The Japanese Buddhist Temple of Kolkata

Kolkata is known as the city of joy. But what if, we tell you that it doesn’t lack elements of being the city of wonders as well! The pursuit of inventiveness this time took ‘The Creative Post’ to a little piece of Japan residing in Kolkata under the shade of Buddhism.

You don’t have to be a preacher or a worshiper to adhere inner peace. Just single out a day from your daily life and visit to ‘Nipponzan Myohoji’, a Japanese Buddhist temple in Kolkata. This unnoticed Japanese Buddhist temple is a respite from the bustle of Kolkata.

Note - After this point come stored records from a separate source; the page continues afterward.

(** [s] and a state of [Spine] show the same to every client. *)
Definition same_spine s (w : @World Oracle) : Prop :=
  w_todo w = th_todo s /\ w_queue w = th_queue s /\ w_sent w = th_sent s
  /\ Forall2 (fun t (t' : @Tracked Oracle) => sink_log t' = st_log (tr_sink t) /\ tr_base t' = tr_base t /\ tr_joined t' = tr_joined t)
       (th_clients s) (w_clients w).

Lemma threads_to_spine banner producers s :
  treachable banner producers s -> th_main s = Receiving ->
  exists w : @World Oracle, reachable banner producers w /\ same_spine s w.
Proof.
  intros [_ Hs]%reachable_simulated Hm. destruct (any_fates s) as [fates Hl].
  destruct (Hs fates Hl) as (w & Hr & Ht & Hsent & Hsim). unfold main_sim in Hsim. rewrite Hm in Hsim.
  destruct Hsim as [Hq Ec]. exists w. repeat split; try done. rewrite Ec. clear -Hl.
  revert fates Hl. induction (th_clients s) as [|t ts IH]; intros [|f fs] Hl; [constructor|done|done|].
  injection Hl as Hl. cbn. constructor; [done|by apply IH].
Qed.

(** The accept thread either works on its own stream or pushes it, and only
    while the main thread does not hold the lock. *)
Lemma accept_turn_inv s s' :
  accept_turn s = Some s' ->
  (exists pc, s' = with_accept s pc)
  \/ (th_main s = Receiving
      /\ exists c, s' = mk_threads (th_todo s) (th_queue s) Receiving Accepting
                         (th_clients s ++ [mk_tracked c (st_log c) (length (th_sent s))]) (th_sent s)).
Proof.
  unfold accept_turn. intros Ht. destruct (th_accept s) as [|c [|b buf]|c]; [done|simplify_eq; eauto|..].
  - destruct (st_write c (b :: buf)) as [[c' [[|]| |]]|]; simplify_eq; eauto.
  - destruct (th_main s); simplify_eq; eauto.
Qed.

(** While the main thread is writing, nobody joins or leaves but by its own
    hand: the accept thread waits for the lock. *)
Lemma lock_excludes banner a s s' p m i buf :
  tstep banner a s s' -> th_main s = Writing p m i buf -> a ≠ Main ->
  th_main s' = Writing p m i buf /\ th_sent s' = th_sent s /\ view <$> th_clients s' = view <$> th_clients s.
Proof.
  intros Ht Hm Ha. destruct Ht as [s s' Ht|s s' Ht|s c Hpc Hnew|s Hpc|s q m' rest Hp|s j t c' Hj Hpeer
    |s c c' buf' Hpc Hpeer|s c c' Hpc Hpeer|s]; try done.
  - destruct (accept_turn_inv _ _ Ht) as [[pc ->]|[? _]]; [done|congruence].
  - split; [done|]. split; [done|]. apply views_insert; [done|by apply peer_log].
Qed.

(** What a client was given before its first message. *)
Lemma threads_base banner producers s :
  treachable banner producers s -> Forall (fun t => base_ok banner (tr_base t)) (th_clients s).
Proof.
  intros Hr. pose proof Hr as [Ha _]%reachable_simulated.
  enough (accept_sim banner s /\ Forall (fun t => base_ok banner (tr_base t)) (th_clients s)) by tauto.
  split; [done|]. clear Ha. unfold treachable in Hr. revert s Hr.
  apply (rtc_ind_r (R := tstep_any banner) (fun s => Forall (fun t => base_ok banner (tr_base t)) (th_clients s))); [constructor|].
  intros s s' Hr [a Ht] Hs. pose proof (proj1 (reachable_simulated banner producers s Hr)) as Ha.
  assert (forall i t c, th_clients s !! i = Some t ->
            Forall (fun t => base_ok banner (tr_base t)) (<[i := set_sink t c]> (th_clients s))) as Hset.
  { intros i t c Hi. apply Forall_insert; [done|]. cbn. by eapply Forall_lookup_1 in Hs. }
  destruct Ht as [s s' Ht|s s' Ht|s c Hpc Hnew|s Hpc|s p m rest Hp|s j t c' Hj Hpeer
    |s c c' buf Hpc Hpeer|s c c' Hpc Hpeer|s]; try done; [| |by apply Hset].
  - unfold main_turn in Ht. destruct (th_main s) as [|p m i buf]; [destruct (th_queue s) as [|[]]; by simplify_eq|].
    destruct (th_clients s !! i) as [t|] eqn:Hi; [|by simplify_eq]. destruct buf as [|b buf]; [by simplify_eq|].
    destruct (st_write _ _) as [[c' [[|n]| |]]|]; simplify_eq; cbn [with_main th_clients];
      [by apply Forall_delete|by apply Hset|by apply Hset|by apply Forall_delete].
  - unfold accept_turn in Ht. unfold accept_sim in Ha. destruct (th_accept s) as [|c [|b buf]|c]; [done|by simplify_eq|..].
    + by destruct (st_write c (b :: buf)) as [[c' [[|n]| |]]|]; simplify_eq.
    + destruct (th_main s); simplify_eq. cbn [th_clients]. apply Forall_app. split; [done|]. by repeat constructor.
Qed.
End Delivery.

Traced back to the late 1930s, this monastery hosts a few followers of Nipponzan Myohoji, a pacifist Japanese religious movement. It’s a comparatively new movement—it only ascended in the early to mid-1920s— and originates from a 13th-century branch of Buddhism named Nichiren Buddhism.

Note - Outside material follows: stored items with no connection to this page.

Lemma long_line_fatal : fatal (T := UtcSeconds.utc_lib) long_line.
Proof.
  eexists. split; [reflexivity|]. apply clip_raw_none. reflexivity.
Qed.

(** The publisher's good line after the long one is lost, the one before it was sent. *)
Lemma ingest_panics_iff_witness :
  let loop reads := ingest_loop (T := UtcSeconds.utc_lib) false (lit "/tmp/in.sock") (fun _ => UtcSeconds.t0) 0 reads in
  loop [Ok sample_line; Ok long_line; Ok sample_line] = ((loop [Ok sample_line]).1, Panicked)
  /\ length (loop [Ok sample_line]).1 = 1%nat.
Proof.
  split; [|reflexivity].
  refine (proj2 (ingest_panics_iff (T := UtcSeconds.utc_lib) false (lit "/tmp/in.sock") (fun _ => UtcSeconds.t0) 0
           [Ok sample_line; Ok long_line; Ok sample_line]) [sample_line] _).
  exists long_line, [Ok sample_line]. split; [reflexivity|]. split; [|apply long_line_fatal].
  constructor; [|constructor]. unfold goes_on. by rewrite parses_minimal_line.
Defined.

Lemma ingest_relays_like_stdin_witness :
  ingest_loop (T := UtcSeconds.utc_lib) true (lit "/tmp/in.sock") (fun _ => UtcSeconds.t0) 0 [Ok sample_line]
  = (stdin_source_loop (T := UtcSeconds.utc_lib) true (fun _ => UtcSeconds.t0) 0 [Ok sample_line], Returned).
Proof.
  apply (ingest_relays_like_stdin (T := UtcSeconds.utc_lib) true (lit "/tmp/in.sock") (fun _ => UtcSeconds.t0) 0
           [Ok sample_line]).
  apply Forall_forall. intros r Hr%list_elem_of_singleton line e -> Hp.
  injection Hr as ->. by rewrite parses_minimal_line in Hp.
Defined.

(** A line of eight columns with a bad timestamp: its warning has fourteen. *)
Definition bad_line : rstr := join [TAB] (replicate 8 (lit "x")).

Lemma error_frame_columns_witness :
  exists f,
    parse_error_frame (T := UtcSeconds.utc_lib) UtcSeconds.t0 (lit "/tmp/in.sock") bad_line
      (debug_parse_error (BadTimestamp (lit "x"))) = Some f
    /\ length (split TAB (to_tsv_line f UtcSeconds.t0)) = 14.
Proof.
  eexists. split; [reflexivity|].
  refine (error_frame_columns (T := UtcSeconds.utc_lib) UtcSeconds.t0 (lit "2026-02-16T12:34:56Z")
            (lit "/tmp/in.sock") bad_line (BadTimestamp (lit "x")) bad_line _ _ _ _); reflexivity.
Defined.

In Kolkata, their white temple is a place for silent reflection and contemplation. It’s a beautiful spot, where the strain of the city seems to dissolve away. The compound houses, a white construction comprising statues of the Buddha as well as a pillar with two lions adjoining it. Behind the temple are small quarters where a few devotees and the head monk stay. The Japanese Buddhist Temple consists of a two-tiered milk white structure with golden boarders and is crowned with a stupa.

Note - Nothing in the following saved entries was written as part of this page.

(** The whole log of a client: banner, messages, and what comes later. *)
Lemma log_reads_back {T : TimeLib} banner strict base ts rest err :
  base_ok banner base -> Forall (text scalar_char) ts ->
  reader_loop strict (read_lines (mk_stream ((base ++ concat (map wire ts)) ++ rest) err))
  = reader_loop strict (heard base (map Ok (text_lines ts) ++ read_lines (mk_stream rest err))).
Proof.
  intros Hb Hts. rewrite <-app_assoc, (banner_heard banner) by done. rewrite read_wire by done. unfold heard.
  destruct (torn base); [|apply reader_loop_strip].
  destruct (text_lines ts) as [|l ls]; [done|]. cbn [map app]. apply reader_loop_strip.
Qed.

(** ** Lemmas: printed frames are lines *)

Section FrameLines.
Context {T : TimeLib}.

(** Every text of the frame satisfies [P], whether it stands in a column or in
    the bag. *)
Definition frame_texts (P : rstr -> Prop) (f : HawkFrame) : Prop :=
  Forall P [f_kind f; f_scope f; f_id f; f_msg f] /\ Forall (fun e => P e.1 /\ P e.2) (f_kv f).

Lemma parsed_texts line f (P : char -> Prop) :
  Forall P (trim_end_newlines line) -> Forall P TRUE -> parse_tsv_line line = Ok (Some f) ->
  frame_texts (Forall P) f.
Proof.
  intros HP HT H%parse_tsv_line_inv. cbn zeta in H.
  unfold frame_texts. destruct H as (_ & -> & -> & -> & _ & -> & -> & _).
  assert (forall i, Forall P (nth i (split TAB (trim_end_newlines line)) [])) as Hcol.
  { intros i. apply Forall_forall. intros c Hc%nth_column_elem. by eapply Forall_forall in HP. }
  assert (forall s, Forall P s -> Forall P (trim s)) as Htrim.
  { intros s Hs. apply Forall_forall. intros c Hc%elem_of_trim. by eapply Forall_forall in Hs. }
  split; [repeat constructor; apply Htrim, Hcol|].
  apply Forall_forall. intros e He.
  split; apply Forall_forall; intros c Hc;
    (destruct (parse_kv_bag_chars _ e c He) as [Hin|Hin]; [tauto| |by eapply Forall_forall in HT]);
    (eapply Forall_forall in Hin; [exact Hin|apply Htrim, Hcol]).
Qed.

Context {TL : TimeLaws T}.

Lemma format_or_default_chars t : Forall (fun c => rfc3339_char c = true) (format_or_default t).
Proof.
  unfold format_or_default. destruct (odt_format t) as [s|] eqn:E; [|constructor].
  by apply odt_format_chars in E as [_ ?].
Qed.

Lemma rfc3339_ascii c : rfc3339_char c = true -> (c < 128)%N /\ c ≠ LF.
Proof.
  unfold rfc3339_char. rewrite orb_true_iff, bool_decide_eq_true. intros [Hd|Hin].
  - unfold is_digit, between in Hd. rewrite andb_true_iff, !N.leb_le in Hd. unfold LF. lia.
  - vm_compute in Hin. repeat (apply elem_of_cons in Hin as [->|Hin]; [done|]). by apply elem_of_nil in Hin.
Qed.

(** A frame is printed with no other characters than those of its texts. *)
Lemma to_tsv_line_ok {P} `{!TextChars P} f now : frame_texts (text P) f -> text P (to_tsv_line f now).
Proof.
  intros [Hc Hkc]. unfold to_tsv_line. cbn zeta. pose proof (format_or_default_chars (default now (f_ts f))) as Hf.
  set (ts := format_or_default _) in *. unfold text in *.
  assert (P TAB /\ P SEMI /\ P EQUALS) as (Lt & Ls & Le) by (repeat split; by apply text_ascii).
  repeat (apply Forall_cons in Hc as [? Hc]).
  assert (Forall P (Level.as_str (f_level f))) as Hlev by (destruct (f_level f); repeat constructor; by apply text_ascii).
  assert (forall sep l, Forall P sep -> Forall (Forall P) l -> Forall P (join_with sep l)) as Hj.
  { intros sep l Hs Hl. apply Forall_forall. intros c [Hin|(w & Hw & Hin)]%elem_of_join_with.
    - by eapply Forall_forall in Hs.
    - eapply Forall_forall in Hl; [|exact Hw]. by eapply Forall_forall in Hl. }
  apply Hj; [by repeat constructor|]. repeat (apply Forall_cons; split); try done; [|clear -Hkc Hj Ls Le].
  - eapply Forall_impl; [exact Hf|]. intros c [? ?]%rfc3339_ascii. by apply text_ascii.
  - unfold serialize_kv_bag. case_bool_decide; [constructor|]. apply Hj; [by repeat constructor|].
    apply Forall_map. eapply Forall_impl; [exact Hkc|]. intros [k v] [Hk Hv]. cbn [fst snd] in *.
    unfold serialize_kv_part; cbn [fst snd]. case_bool_decide; [done|].
    rewrite !Forall_app. repeat split; [done|by repeat constructor|done].
Qed.

(** A frame read from a line and printed is a line. *)
Lemma reemitted_line_ok l w f now :
  l = w \/ l = w ++ [LF] -> Forall line_char w -> parse_tsv_line l = Ok (Some f) ->
  line_ok (to_tsv_line f now).
Proof.
  intros Hl Hw Hp. assert (parse_tsv_line w = Ok (Some f)) as Hp'.
  { destruct Hl as [->| ->]; [done|]. by rewrite parse_tsv_line_newline in Hp. }
  apply to_tsv_line_ok. eapply parsed_texts; [|by repeat constructor|exact Hp'].
  apply Forall_forall. intros c Hc%elem_of_trim_end_newlines. by eapply Forall_forall in Hw.
Qed.
End FrameLines.

(** ** The stdin source keeps the promise *)

Section Stdin.
Context {T : TimeLib} {U : UnicodeTables}.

There is an extended portico and a small flight of stairs leads to the interior of the temple. The garden consists of a beautiful pillar with beautiful Japanese calligraphy in bright golden colour. It probably carries a message of peace. The pillar is guarded by a pair of golden lions.

When you enter the peaceful temple, you’ll likely hear chants of “Na – Mu – Myo – Ho – Ren – Ge – Kyo.” The chant is also written in some places on the temple itself. Visitors from miscellaneous backgrounds are welcome to join in the prayers, which happens daily twice; at 5 am – 6:00 am. and 5 pm – 6:00 pm. The monks, open to interested visitors, often answer questions one might have.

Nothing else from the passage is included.